Reproduce the entries below character for character.

━━━━━ Supplied material ━━━━━

Lemma C2_flush_filter_witness :
  let s := player_flush 1004 (fst (player_put_packet 100 1000 (sample_payload 1) 7 sample_player)) in
  let '(s', evs) := player_put_packet 101 1004 (sample_payload 2) 8 s in
  (1004 = flush_rtp_timestamp s \/ seq32_order 1004 (flush_rtp_timestamp s) = true ->
     evs = [] /\
     s' = s <| packet_count ::= fun n => to_uint64 (n + 1) |>
            <| time_of_last_audio_packet := 8 |> /\
     audio_buffer s' = audio_buffer s /\
     ab_read s' = ab_read s /\ ab_write s' = ab_write s /\
     ab_synced s' = ab_synced s /\
     flush_rtp_timestamp s' = flush_rtp_timestamp s) /\
  (seq32_order (flush_rtp_timestamp s) 1004 = true ->
     flush_rtp_timestamp s' = 0 /\
     (too_late s 101 = false ->
        slot s' (BUFIDX 101) =
          {| ready := true; timestamp := 1004; sequence_number := 101;
             data := alac_decode s (data (slot s (BUFIDX 101))) (sample_payload 2) |}) /\
     (too_late s 101 = true ->
        evs = [] /\ audio_buffer s' = audio_buffer s /\
        ab_read s' = ab_read s /\ ab_write s' = ab_write s /\
        too_late_packets s' = to_uint64 (too_late_packets s + 1))).
Proof.
  apply (C2_flush_filter 101 1004 (sample_payload 2) 8
           (player_flush 1004
              (fst (player_put_packet 100 1000 (sample_payload 1) 7 sample_player))));
    unfold is_uint32; vm_compute; try split; congruence.
Defined.

(** C2, as stated, fails: a packet strictly after the flush boundary is
    not always taken into the ring. The ring is synced at 100, a flush
    to timestamp 5 is requested, and packet 50 arrives with timestamp 6:
    the filter is cleared, but the packet is too late for the ring: no
    slot is written and [too_late_packets] counts it. *)
Lemma C2_flush_filter_counterexample :
  let s := player_flush 5 (fst (player_put_packet 100 1000 (sample_payload 1) 7 sample_player)) in
  let s' := fst (player_put_packet 50 6 (sample_payload 2) 8 s) in
  connection_state_to_output s <> 0 /\
  flush_rtp_timestamp s = 5 /\
  seq32_order (flush_rtp_timestamp s) 6 = true /\
  flush_rtp_timestamp s' = 0 /\
  audio_buffer s' = audio_buffer s /\
  ready (slot s' (BUFIDX 50)) = false /\
  too_late_packets s' = 1.
Proof. vm_compute. repeat split; congruence. Qed.

(** The boundary case of the spec: with the filter at [flush_ts], the
    packet at [flush_ts] is dropped and the one at [flush_ts + 1] is
    stored and clears the filter. *)
Lemma flush_boundary_run :
  let s := player_flush 1004 (fst (player_put_packet 100 1000 (sample_payload 1) 7 sample_player)) in
  let s1 := fst (player_put_packet 101 1004 (sample_payload 2) 8 s) in
  let s2 := fst (player_put_packet 102 1005 (sample_payload 3) 9 s1) in
  audio_buffer s1 = audio_buffer s /\ flush_rtp_timestamp s1 = 1004 /\
  flush_rtp_timestamp s2 = 0 /\
  slot s2 102 =
    {| ready := true; timestamp := 1005; sequence_number := 102;
       data := sample_payload 3 ++ replicate 6 0 |}.
Proof. vm_compute. repeat split. Qed.

(** ** The ring invariant *)

Section RingInvariant.

Lemma ORDINATE_small r x :
  (x - r) mod 65536 < 32767 -> ORDINATE r x = (x - r) mod 65536.
Proof.
  intros H. rewrite ORDINATE_mod.
  destruct (Z.leb_spec 32767 ((x - r) mod 65536)); [lia|reflexivity].
Qed.

Lemma ORDINATE_nonneg r x :
  0 <= ORDINATE r x -> ORDINATE r x = (x - r) mod 65536 /\ (x - r) mod 65536 < 32767.
Proof.
  rewrite ORDINATE_mod. pose proof (Z.mod_pos_bound (x - r) 65536 ltac:(lia)).
  destruct (Z.leb_spec 32767 ((x - r) mod 65536)); lia.
Qed.

Lemma ORDINATE_neg r x :
  ORDINATE r x < 0 -> 32767 <= (x - r) mod 65536.
Proof.
  rewrite ORDINATE_mod. pose proof (Z.mod_pos_bound (x - r) 65536 ltac:(lia)).
  destruct (Z.leb_spec 32767 ((x - r) mod 65536)); lia.
Qed.

(** Moving the anchor forward by one. *)
Lemma mod_diff_succ r x :
  0 < (x - r) mod 65536 ->
  (x - SUCCESSOR r) mod 65536 = (x - r) mod 65536 - 1.
Proof.
  intros H. rewrite SUCCESSOR_mod. Z.div_mod_to_equations; lia.
Qed.

Lemma mod_diff_succ_l r x :
  (x - r) mod 65536 < 65535 ->
  (SUCCESSOR x - r) mod 65536 = (x - r) mod 65536 + 1.
Proof.
  intros H. rewrite SUCCESSOR_mod. Z.div_mod_to_equations; lia.
Qed.

Lemma SUCCESSOR_range x : is_uint16 (SUCCESSOR x).
Proof.
  rewrite SUCCESSOR_mod. unfold is_uint16. apply Z.mod_pos_bound. lia.
Qed.

(** Two sequence numbers at the same slot and the same distance below
    [BUFFER_FRAMES] from the anchor are the same. *)
Lemma same_slot_same_seq r x :
  is_uint16 r -> is_uint16 x ->
  BUFIDX x = BUFIDX r -> (x - r) mod 65536 < 512 -> x = r.
Proof.
  unfold is_uint16. rewrite !BUFIDX_mod. intros Hr Hx Hidx Hd.
  Z.div_mod_to_equations; lia.
Qed.

Lemma mod_diff_zero r x :
  is_uint16 r -> is_uint16 x -> (x - r) mod 65536 = 0 -> x = r.
Proof. unfold is_uint16. intros Hr Hx Hd. Z.div_mod_to_equations; lia. Qed.

Lemma ring_inv_view s s' :
  ring_view s' = ring_view s -> ring_inv s -> ring_inv s'.
Proof.
  unfold ring_view. intros E [H1 H2 H3 H4 H5].
  injection E as Eb Er Ew Es.
  constructor; unfold slot in *; rewrite ?Eb, ?Er, ?Ew, ?Es; assumption.
Qed.

Lemma slot_ab_resync s j : ready (slot (ab_resync s) j) = false.
Proof.
  unfold slot, ab_resync. cbn. rewrite list_lookup_fmap.
  destruct (audio_buffer s !! Z.to_nat j); reflexivity.
Qed.

Lemma ring_inv_ab_resync s : ring_inv s -> ring_inv (ab_resync s).
Proof.
  intros [H1 H2 H3 H4 H5]. constructor; try assumption.
  - unfold ab_resync. cbn. now rewrite length_fmap.
  - intros j Hj Hr. rewrite slot_ab_resync in Hr. discriminate.
Qed.

Lemma ring_inv_player_play fs dec cfg conn : ring_inv (player_play fs dec cfg conn).
Proof.
  constructor.
  - apply length_replicate.
  - unfold is_uint16; cbn; lia.
  - unfold is_uint16; cbn; lia.
  - vm_compute. discriminate.
  - intros j Hj Hr. exfalso. unfold slot in Hr. cbn in Hr.
    destruct (replicate _ _ !! Z.to_nat j) as [a|] eqn:E; cbn in Hr; [|discriminate].
    apply lookup_replicate in E as [-> _]. discriminate.
Qed.

Lemma player_inv_player_play fs dec cfg conn : player_inv (player_play fs dec cfg conn).
Proof.
  split; [apply ring_inv_player_play|]. intros H. cbn in H. contradiction.
Qed.

Lemma player_inv_player_flush ts s : player_inv s -> player_inv (player_flush ts s).
Proof.
  intros [Hr _]. split.
  - eapply ring_inv_view; [|exact Hr]. reflexivity.
  - intros _. left. reflexivity.
Qed.

End RingInvariant.

(** ** The producer keeps the ring invariant *)

Section ProducerInvariant.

━━━━━

Task solution
Lemma C2_flush_filter_witness :
  let s := player_flush 1004 (fst (player_put_packet 100 1000 (sample_payload 1) 7 sample_player)) in
  let '(s', evs) := player_put_packet 101 1004 (sample_payload 2) 8 s in
  (1004 = flush_rtp_timestamp s \/ seq32_order 1004 (flush_rtp_timestamp s) = true ->
     evs = [] /\
     s' = s <| packet_count ::= fun n => to_uint64 (n + 1) |>
            <| time_of_last_audio_packet := 8 |> /\
     audio_buffer s' = audio_buffer s /\
     ab_read s' = ab_read s /\ ab_write s' = ab_write s /\
     ab_synced s' = ab_synced s /\
     flush_rtp_timestamp s' = flush_rtp_timestamp s) /\
  (seq32_order (flush_rtp_timestamp s) 1004 = true ->
     flush_rtp_timestamp s' = 0 /\
     (too_late s 101 = false ->
        slot s' (BUFIDX 101) =
          {| ready := true; timestamp := 1004; sequence_number := 101;
             data := alac_decode s (data (slot s (BUFIDX 101))) (sample_payload 2) |}) /\
     (too_late s 101 = true ->
        evs = [] /\ audio_buffer s' = audio_buffer s /\
        ab_read s' = ab_read s /\ ab_write s' = ab_write s /\
        too_late_packets s' = to_uint64 (too_late_packets s + 1))).
Proof.
  apply (C2_flush_filter 101 1004 (sample_payload 2) 8
           (player_flush 1004
              (fst (player_put_packet 100 1000 (sample_payload 1) 7 sample_player))));
    unfold is_uint32; vm_compute; try split; congruence.
Defined.

(** C2, as stated, fails: a packet strictly after the flush boundary is
    not always taken into the ring. The ring is synced at 100, a flush
    to timestamp 5 is requested, and packet 50 arrives with timestamp 6:
    the filter is cleared, but the packet is too late for the ring: no
    slot is written and [too_late_packets] counts it. *)
Lemma C2_flush_filter_counterexample :
  let s := player_flush 5 (fst (player_put_packet 100 1000 (sample_payload 1) 7 sample_player)) in
  let s' := fst (player_put_packet 50 6 (sample_payload 2) 8 s) in
  connection_state_to_output s <> 0 /\
  flush_rtp_timestamp s = 5 /\
  seq32_order (flush_rtp_timestamp s) 6 = true /\
  flush_rtp_timestamp s' = 0 /\
  audio_buffer s' = audio_buffer s /\
  ready (slot s' (BUFIDX 50)) = false /\
  too_late_packets s' = 1.
Proof. vm_compute. repeat split; congruence. Qed.

(** The boundary case of the spec: with the filter at [flush_ts], the
    packet at [flush_ts] is dropped and the one at [flush_ts + 1] is
    stored and clears the filter. *)
Lemma flush_boundary_run :
  let s := player_flush 1004 (fst (player_put_packet 100 1000 (sample_payload 1) 7 sample_player)) in
  let s1 := fst (player_put_packet 101 1004 (sample_payload 2) 8 s) in
  let s2 := fst (player_put_packet 102 1005 (sample_payload 3) 9 s1) in
  audio_buffer s1 = audio_buffer s /\ flush_rtp_timestamp s1 = 1004 /\
  flush_rtp_timestamp s2 = 0 /\
  slot s2 102 =
    {| ready := true; timestamp := 1005; sequence_number := 102;
       data := sample_payload 3 ++ replicate 6 0 |}.
Proof. vm_compute. repeat split. Qed.

(** ** The ring invariant *)

Section RingInvariant.

Lemma ORDINATE_small r x :
  (x - r) mod 65536 < 32767 -> ORDINATE r x = (x - r) mod 65536.
Proof.
  intros H. rewrite ORDINATE_mod.
  destruct (Z.leb_spec 32767 ((x - r) mod 65536)); [lia|reflexivity].
Qed.

Lemma ORDINATE_nonneg r x :
  0 <= ORDINATE r x -> ORDINATE r x = (x - r) mod 65536 /\ (x - r) mod 65536 < 32767.
Proof.
  rewrite ORDINATE_mod. pose proof (Z.mod_pos_bound (x - r) 65536 ltac:(lia)).
  destruct (Z.leb_spec 32767 ((x - r) mod 65536)); lia.
Qed.

Lemma ORDINATE_neg r x :
  ORDINATE r x < 0 -> 32767 <= (x - r) mod 65536.
Proof.
  rewrite ORDINATE_mod. pose proof (Z.mod_pos_bound (x - r) 65536 ltac:(lia)).
  destruct (Z.leb_spec 32767 ((x - r) mod 65536)); lia.
Qed.

(** Moving the anchor forward by one. *)
Lemma mod_diff_succ r x :
  0 < (x - r) mod 65536 ->
  (x - SUCCESSOR r) mod 65536 = (x - r) mod 65536 - 1.
Proof.
  intros H. rewrite SUCCESSOR_mod. Z.div_mod_to_equations; lia.
Qed.

Lemma mod_diff_succ_l r x :
  (x - r) mod 65536 < 65535 ->
  (SUCCESSOR x - r) mod 65536 = (x - r) mod 65536 + 1.
Proof.
  intros H. rewrite SUCCESSOR_mod. Z.div_mod_to_equations; lia.
Qed.

Lemma SUCCESSOR_range x : is_uint16 (SUCCESSOR x).
Proof.
  rewrite SUCCESSOR_mod. unfold is_uint16. apply Z.mod_pos_bound. lia.
Qed.

(** Two sequence numbers at the same slot and the same distance below
    [BUFFER_FRAMES] from the anchor are the same. *)
Lemma same_slot_same_seq r x :
  is_uint16 r -> is_uint16 x ->
  BUFIDX x = BUFIDX r -> (x - r) mod 65536 < 512 -> x = r.
Proof.
  unfold is_uint16. rewrite !BUFIDX_mod. intros Hr Hx Hidx Hd.
  Z.div_mod_to_equations; lia.
Qed.

Lemma mod_diff_zero r x :
  is_uint16 r -> is_uint16 x -> (x - r) mod 65536 = 0 -> x = r.
Proof. unfold is_uint16. intros Hr Hx Hd. Z.div_mod_to_equations; lia. Qed.

Lemma ring_inv_view s s' :
  ring_view s' = ring_view s -> ring_inv s -> ring_inv s'.
Proof.
  unfold ring_view. intros E [H1 H2 H3 H4 H5].
  injection E as Eb Er Ew Es.
  constructor; unfold slot in *; rewrite ?Eb, ?Er, ?Ew, ?Es; assumption.
Qed.

Lemma slot_ab_resync s j : ready (slot (ab_resync s) j) = false.
Proof.
  unfold slot, ab_resync. cbn. rewrite list_lookup_fmap.
  destruct (audio_buffer s !! Z.to_nat j); reflexivity.
Qed.

Lemma ring_inv_ab_resync s : ring_inv s -> ring_inv (ab_resync s).
Proof.
  intros [H1 H2 H3 H4 H5]. constructor; try assumption.
  - unfold ab_resync. cbn. now rewrite length_fmap.
  - intros j Hj Hr. rewrite slot_ab_resync in Hr. discriminate.
Qed.

Lemma ring_inv_player_play fs dec cfg conn : ring_inv (player_play fs dec cfg conn).
Proof.
  constructor.
  - apply length_replicate.
  - unfold is_uint16; cbn; lia.
  - unfold is_uint16; cbn; lia.
  - vm_compute. discriminate.
  - intros j Hj Hr. exfalso. unfold slot in Hr. cbn in Hr.
    destruct (replicate _ _ !! Z.to_nat j) as [a|] eqn:E; cbn in Hr; [|discriminate].
    apply lookup_replicate in E as [-> _]. discriminate.
Qed.

Lemma player_inv_player_play fs dec cfg conn : player_inv (player_play fs dec cfg conn).
Proof.
  split; [apply ring_inv_player_play|]. intros H. cbn in H. contradiction.
Qed.

Lemma player_inv_player_flush ts s : player_inv s -> player_inv (player_flush ts s).
Proof.
  intros [Hr _]. split.
  - eapply ring_inv_view; [|exact Hr]. reflexivity.
  - intros _. left. reflexivity.
Qed.

End RingInvariant.

(** ** The producer keeps the ring invariant *)

Section ProducerInvariant.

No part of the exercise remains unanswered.